It is a miserable business being a first-time homebuyer in the UK. Santander tells us that the average price to income ratio is over seven times. The Council of Mortgage Lenders says 18% of such buyers in London end up spending more than £500,000. And we know that nearly 60% of first-time buyers now borrow with mortgage terms over 25 years.
That’s the bad news. The good(ish) news is that, in a semi-capitalist state such as ours, where there is a problem there is also always a fascinating range of solution providers knocking around. The government likes to think it is one of them: note the explicit favouritism it displays towards first-time buyers with the free money machines that are Help to Buy and the Help to Buy Isa.

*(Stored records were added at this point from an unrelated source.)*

(** X21: [int] reads back what [str] writes.  When git prints the
    count of a range as a decimal number followed by a newline,
    [num_commits_in_range] returns that number, whatever its size. *)
Theorem count_is_read_back (env : Env) (old_rev new_rev : string) (n : Z)
    (w : World) :
  run env ["git"; "rev-list"; "--count"; old_rev +:+ ".." +:+ new_rev] =
  Git.exited 0 (Py.str_of_Z n +:+ nl) ->
  num_commits_in_range env old_rev new_rev w = (Ok n, w).
Proof.
  intros H. rewrite num_commits_in_range_run, H. cbv zeta. simpl.
  rewrite (proj1 (int_of_str n)). reflexivity.
Qed.

Lemma count_is_read_back_witness :
  num_commits_in_range (Git.env Sample.full []) Sample.c1 Sample.c4
    Sample.start = (Ok 3, Sample.start).
Proof.
  apply (count_is_read_back (Git.env Sample.full []) Sample.c1 Sample.c4 3).
  reflexivity.
Defined.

But its efforts pale next to the solutions offered by the financial sector. This has put many great brains to work and come up with a set of impressively creative products to suit the needs of the nation’s desperate property lovers.
Some are old news (parental guarantees, multi-generation mortgages, cheap buy-to-let schemes up north and abroad that are supposed to build you enough capital to buy in Winchester and so on). Some are reinventions of good ideas — for example the branded rental buildings going up in London for younger people who can’t or don’t want to buy. Look up Vantage Point Tower in Archway (where you can have dinner parties in the communal areas) and you might soon start thinking that renting isn’t so bad after all.
Some are completely nuts. First up we have ‘Gifted Deposit’. This launches in April and will allow first-time buyers to use their “social wealth” to beg family members and strangers to give them the cash they need for a deposit. They can “tell their story to a global audience” using photos and videos to “create engaging campaigns” and then sit back while the money rolls in.
This is clearly absurd. The global audience has (I hope) better causes to donate to than the bank accounts of residents of first-world nations who are mildly dissatisfied with their housing arrangements. So any donations made via this silly site will be made by family. And guess what? It doesn’t come cheap. Hand over a cheque to your kid and the additional cost will be zero. Send it via GiftedDeposit.com and it’ll cost you 5%. I think you get my point. There’s no need to visit the site.
Still, I’m not sure that this pimped begging is the worst deposit-building idea out there for first-time buyers. Another comes from the Social Market Foundation, a think tank that considers its work to be “characterised by the belief that governments have an important role to pay in correcting market failures”.
To this end it has produced a report, sponsored by a property crowdfunding business, which suggests that crowdfunding could be a good way for first-time buyers to build up deposits — particularly if the government could be persuaded to let those with Help to Buy Isas invest them via property crowdfunding sites.
Property crowdfunding is pretty straightforward in theory. You go on to a website such as Property Partner or Propnology and you choose a property or properties in which to invest. You end up with shares in a company set up to own the property. It gets rented out. You get some yield. At some point it is sold and you get the capital returns too.
This isn’t a terrible idea. It’s an easy way to get into the property market, it’s mostly unleveraged, and if you just want long-term diversification into the residential property market you could, I suppose, look at some of the options. However, for anyone attempting to build up a deposit it is madness for two reasons: cost and liquidity.
Most firms take 2%-5% of your investment upfront as a finders/administration fee. They then take a percentage of any rent (10%-15% seems the norm) and on top of that there will be all the usual costs of property ownership. The net yields on the properties offered by Property Partner appear to be a mere 2.94%. You will be relying almost entirely on getting your returns via capital gains.
That might happen, but what if you want to get your hands on those gains? You can try and sell via a relisting on most platforms — but that isn’t going to get you the same market value as selling the whole house. Or you can wait until the platform lists the property for sale itself to get your money out. But however you do it, it isn’t going to be easy or quick.
That matters. Imagine you are saving for a deposit in a savings account, and property prices start to fall. You’d be thrilled. Now imagine the deposit you’ve saved is already tied up in a property — and it’s a property that you can’t live in and you can’t sell. Not thrilled now, are you?
All this makes me pretty irritated. Those grandstanding about the misery of first-time buyers have come up with no end of ideas. But if you are genuinely passionate about their plight you could do something that might actually help.
You could demand that stamp duty is abolished (it eats up cash that could be used in a deposit). You could call for an immediate end to Help to Buy, which, according to Capital Economics, has given us a “sharp rise in average house prices”. You could petition for the normalisation of interest rates or the reversal of quantitative easing — both of which could easily bring down house prices (and hence deposits) with a nasty bump.
You could call for a land value tax — something that would deal with the London bubble even faster than the oil baron capital repatriation is currently doing. You could insist on the softening of planning restrictions. And of course you could demand even more of a massive infrastructure build in the south than we are seeing already (houses need roads, train lines, sewers, electricity and superfast broadband).
You could do all these things and — if you got your way on even a few — you could really make a difference. But addressing our jammed up and overpriced housing market by suggesting that the young and sort-of-broke get into property crowdfunding doesn’t address market failure. It just adds personal financial risk to public policy failure.